Leap Into Conservation by Joining FrogWatch

Classes held at the Detroit Zoo and Belle Isle Nature Center

January 11, 2019

ROYAL OAK, Mich., 

The Detroit Zoological Society (DZS) is inviting Southeast Michigan residents to hop to it and join the local chapter of FrogWatch USA. The citizen science program teaches volunteers how to identify frogs and toads by their breeding calls and to gather and record data that supports a national network.

“We already know about the extinctions and crises amphibians face globally, but we also need to keep tabs on what’s happening in our own backyard. This program lets people in southeast Michigan help monitor our native amphibians and make sure their populations are healthy,” said DZS Chief Life Sciences Officer Scott Carter.

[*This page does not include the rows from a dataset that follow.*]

Lemma nodes_apart N : (forall p, p ∈ N -> node K p) -> apart (room K) N.
Proof.
  intros HN p q Hp Hq Hne. destruct (node_room p (HN p Hp)) as [->|(s & Hs & ->)], (node_room q (HN q Hq)) as [->|(t & Ht & ->)]; rewrite ?room_head; [done|..].
  - destruct (pl_sep _ HP _ _ _ Ht); unfold freelist_at, sizeof_Arena in *; lia.
  - destruct (pl_sep _ HP _ _ _ Hs); unfold freelist_at, sizeof_Arena in *; lia.
  - by apply (bl_apart _ (pl_ok _ HP) _ _ _ _ _ _ Hs Ht).
Qed.

(** The words of the arena outside the free list. *)
Lemma only_free_arena m m' x : only_free K m m' -> a <= x < a + sizeof_Arena -> ~ h <= x < h + 280 -> m' !! x = m !! x.
Proof.
  intros Ho Hx Hh. apply Ho; [done|]. intros (p & s & Hp & Hin). destruct (pl_sep _ HP _ _ _ Hp); lia.
Qed.

Lemma coalesce_placed c : placed (coalesce K c).
Proof.
  split; [by apply coalesce_ok, HP|]. intros p s f. destruct (coalesce_cases K c) as [->|(sc & t & Hc & Hn & ->)]; [apply HP|].
  rewrite merge_lookup by done. repeat case_decide; intros Hp; simplify_eq; [|by apply (pl_sep _ HP) in Hp].
  pose proof (bl_block _ (pl_ok _ HP) _ _ _ Hc) as [? _]. pose proof (bl_block _ (pl_ok _ HP) _ _ _ Hn) as [? _].
  destruct (pl_sep _ HP _ _ _ Hc), (pl_sep _ HP _ _ _ Hn); unfold sizeof_Arena in *; lia.
Qed.
End Placed.

Lemma next_in_room K p i : -1 <= i -> offset_next + 8 * (i + 1) <= room K p -> p + sizeof_Header <= next_at p i < p + room K p.
Proof. unfold next_at, offset_next, sizeof_Header. lia. Qed.

Section Rep.
Context (m : mem) (K : blocks) (l : list Z) (HR : arena_rep m K l).

Lemma rep_node p : p ∈ h :: l -> node K p.
Proof. intros Hp. apply elem_of_cons in Hp as [->|Hp]; [by left|right]. by apply (ar_list _ _ _ HR). Qed.

Lemma rep_ok : blocks_ok K.
Proof. apply (ar_placed _ _ _ HR). Qed.

(** The successor of a free block in the list. *)
Lemma rep_next c s : K !! c = Some (s, true) -> nx m c 0 = List.hd 0 (above (c + 1) l).
Proof.
  intros Hc. pose proof (ar_sk _ _ _ HR) as Hsk. assert (Hin : c ∈ l) by (apply (ar_list _ _ _ HR); by exists s).
  pose proof (sk_chain _ _ _ _ Hsk 0 ltac:(lia)) as Hch. rewrite (level_list_0 _ _ _ _ Hsk) in Hch.
  rewrite (sorted_split c l (sk_sorted _ _ _ _ Hsk)), above_elem in Hch by (done || apply (sk_sorted _ _ _ _ Hsk)).
  apply chain_app in Hch as [_ Hch]. destruct (above (c + 1) l); [done|]. by destruct Hch.
Qed.

Lemma hd_above c n : List.hd 0 (above c l) = n -> n = 0 /\ above c l = [] \/ n ∈ l /\ c <= n /\ forall q, q ∈ l -> c <= q -> n <= q.
Proof.
  pose proof (sorted_filter (fun x => c <= x) l (sk_sorted _ _ _ _ (ar_sk _ _ _ HR))) as Hs. fold (above c l) in Hs.
  destruct (above c l) as [|y ys] eqn:Hab; simpl; [by left|]. intros <-. right. assert (Hy : y ∈ above c l) by (rewrite Hab; left).
  apply list_elem_of_filter in Hy as [? Hy]. split_and!; [done|done|]. intros q Hq Hcq. assert (Hq' : q ∈ above c l) by (by apply list_elem_of_filter).
  rewrite Hab in Hq'. apply elem_of_cons in Hq' as [->|Hq']; [done|]. apply StronglySorted_inv in Hs as [_ Hall]. rewrite Forall_forall in Hall. specialize (Hall q Hq'). lia.
Qed.
(* ===== verification/LowLevelOps.v ===== *)
(** The operations of the free list of an arena keep its invariant. *)
From Stdlib Require Import Sorting.Sorted.
From stdpp Require Import sorting.
From S2P Require Import Prelude LinkedList Bytes SystemAlloc SkipList LowLevelAlloc LowLevelInv.

Section Ops.
Context {W : Type} {PA : PagesAllocator W}.
Context (a : Z).
Implicit Types (st : LLA W).
Abbreviation h := (freelist_at a).
Abbreviation rep := (arena_rep a).

Definition with_mem (m : mem) (r : Z) (st : LLA W) : LLA W := mkLLA m r st.(default_arena) st.(lla_world).

Lemma on_mem_run {A} (f : MM A) st v m : f st.(lla_mem) = Ok (v, m) -> on_mem f st = Ok (v, with_mem m st.(random_r) st).
Proof. intros H. unfold on_mem. by rewrite H. Qed.

Lemma on_ld x st : on_mem (ld x) st = Ok (word_of st.(lla_mem) x, st).
Proof. by destruct st. Qed.

Lemma on_wr x v st : on_mem (wr x v) st = Ok (tt, with_mem (<[x := v]> st.(lla_mem)) st.(random_r) st).
Proof. done. Qed.

Lemma on_require b st : b = true -> on_mem (require b) st = Ok (tt, st).
Proof. intros ->. by destruct st. Qed.

Lemma on_levels size random r0 : 64 <= size <= 2 ^ 34 ->
  exists v r, (forall st, st.(random_r) = r0 -> skiplist_levels size 64 random st = Ok (v, with_mem st.(lla_mem) r st)) /\ 1 <= v <= 29 /\ min_levels size <= v /\
    offset_next + 8 * v <= size /\ (random = false -> v = min_levels size).
Proof.
  intros Hs. destruct (LLA_SkiplistLevels_spec size random r0 Hs) as (v & r & Hv & H1 & H2 & H3 & H4). exists v, r.
  split; [intros st Hr; unfold skiplist_levels; by rewrite Hr, Hv|]. split_and!; try done; try lia. intros Hr. by destruct (H4 Hr).
Qed.
(** ** scipy.signal.find_peaks

    The library routine as the gating code calls it, with the [height]
    and [distance] arguments: local maxima (the midpoint of a flat
    peak), then the height condition, then the distance condition. *)

Module Scipy.

Definition at_ (x : list Qc) (i : nat) : Qc := nth i x 0%Qc.

(** [while i_ahead < i_max and x[i_ahead] == x[i]: i_ahead += 1] *)
Fixpoint plateau_end (x : list Qc) (xi : Qc) (i_max : nat) (fuel i_ahead : nat) : nat :=
  match fuel with
  | O => i_ahead
  | S fuel' =>
      if (i_ahead <? i_max)%nat && NpFloat.Qc_eqb (at_ x i_ahead) xi
      then plateau_end x xi i_max fuel' (S i_ahead)
      else i_ahead
  end.

(** The outer loop of [_local_maxima_1d], from sample [i] on. *)
Fixpoint local_maxima_from (x : list Qc) (i_max : nat) (fuel i : nat) : list nat :=
  match fuel with
  | O => []
  | S fuel' =>
      if (i <? i_max)%nat then
        if NpFloat.Qc_ltb (at_ x (i - 1)) (at_ x i) then
          let i_ahead := plateau_end x (at_ x i) i_max (length x) (i + 1) in
          if NpFloat.Qc_ltb (at_ x i_ahead) (at_ x i) then
            let left_edge := i in
            let right_edge := (i_ahead - 1)%nat in
            ((left_edge + right_edge) / 2)%nat
              :: local_maxima_from x i_max fuel' (i_ahead + 1)
          else local_maxima_from x i_max fuel' (i + 1)
        else local_maxima_from x i_max fuel' (i + 1)
      else []
  end.

(** [_local_maxima_1d]: the first and the last sample are never maxima. *)
Definition local_maxima_1d (x : list Qc) : list nat :=
  local_maxima_from x (length x - 1) (length x) 1.

(** [keep[k] = 0] *)
Fixpoint clear_flag (keep : list bool) (k : nat) : list bool :=
  match keep, k with
  | [], _ => []
  | _ :: r, O => false :: r
  | b :: r, S k' => b :: clear_flag r k'
  end.

(** [k = j - 1; while 0 <= k and peaks[j] - peaks[k] < distance: keep[k] = 0; k -= 1];
    the argument [k1] is [k + 1]. *)
Fixpoint flag_earlier (peaks : list nat) (distance : Z) (pj : nat) (k1 : nat)
    (keep : list bool) : list bool :=
  match k1 with
  | O => keep
  | S k =>
      if (Z.of_nat pj - Z.of_nat (nth k peaks O) <? distance)%Z
      then flag_earlier peaks distance pj k (clear_flag keep k)
      else keep
  end.

(** [k = j + 1; while k < peaks_size and peaks[k] - peaks[j] < distance: keep[k] = 0; k += 1] *)
Fixpoint flag_later (peaks : list nat) (distance : Z) (pj : nat) (fuel k : nat)
    (keep : list bool) : list bool :=
  match fuel with
  | O => keep
  | S fuel' =>
      if (k <? length peaks)%nat
         && (Z.of_nat (nth k peaks O) - Z.of_nat pj <? distance)%Z
      then flag_later peaks distance pj fuel' (S k) (clear_flag keep k)
      else keep
  end.

(** One round of the priority loop, for the peak at position [j]. *)
Definition visit_peak (peaks : list nat) (distance : Z) (keep : list bool) (j : nat)
    : list bool :=
  if nth j keep false then
    let pj := nth j peaks O in
    let keep := flag_earlier peaks distance pj j keep in
    flag_later peaks distance pj (length peaks) (S j) keep
  else keep.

FrogWatch volunteers choose from locations throughout the tri-county area and monitor the sites for several weeks. Their observations provide valuable insight into whether amphibians in the region are declining or increasing or if new species are being found in areas where they have not been identified before.

“FrogWatch is a unique opportunity for our community to join us in helping amphibians,” Carter said.

FrogWatch training classes for 2019 will be offered free of charge at the Detroit Zoo’s Ford Education Center on the following dates: Wednesday, Jan. 30, 5 to 9 p.m.; Sunday, Feb. 3, noon to 4 p.m.; Saturday, Feb. 9, 9 a.m. to 1 p.m.; Tuesday, Feb. 26, 5 to 9 p.m.; Sunday, March 3, 1 to 4 p.m.; and Thursday, March 14, 5 to 9 p.m.

In addition, a class will be held at the Belle Isle Nature Center on Sunday, March 24, noon to 4 p.m.

To register for a FrogWatch training class, visit https://detroitzoo.org/animals/frogwatch/ or contact DZS Associate Curator of Amphibians Rebecca Johnson at rjohnson@dzs.org.

FrogWatch USA is a collaborative effort among the Association of Zoos & Aquariums (AZA) and AZA-accredited zoos and aquariums throughout the U.S. The program allows individuals and families to learn about the wetlands in their communities and to contribute to the conservation of amphibians.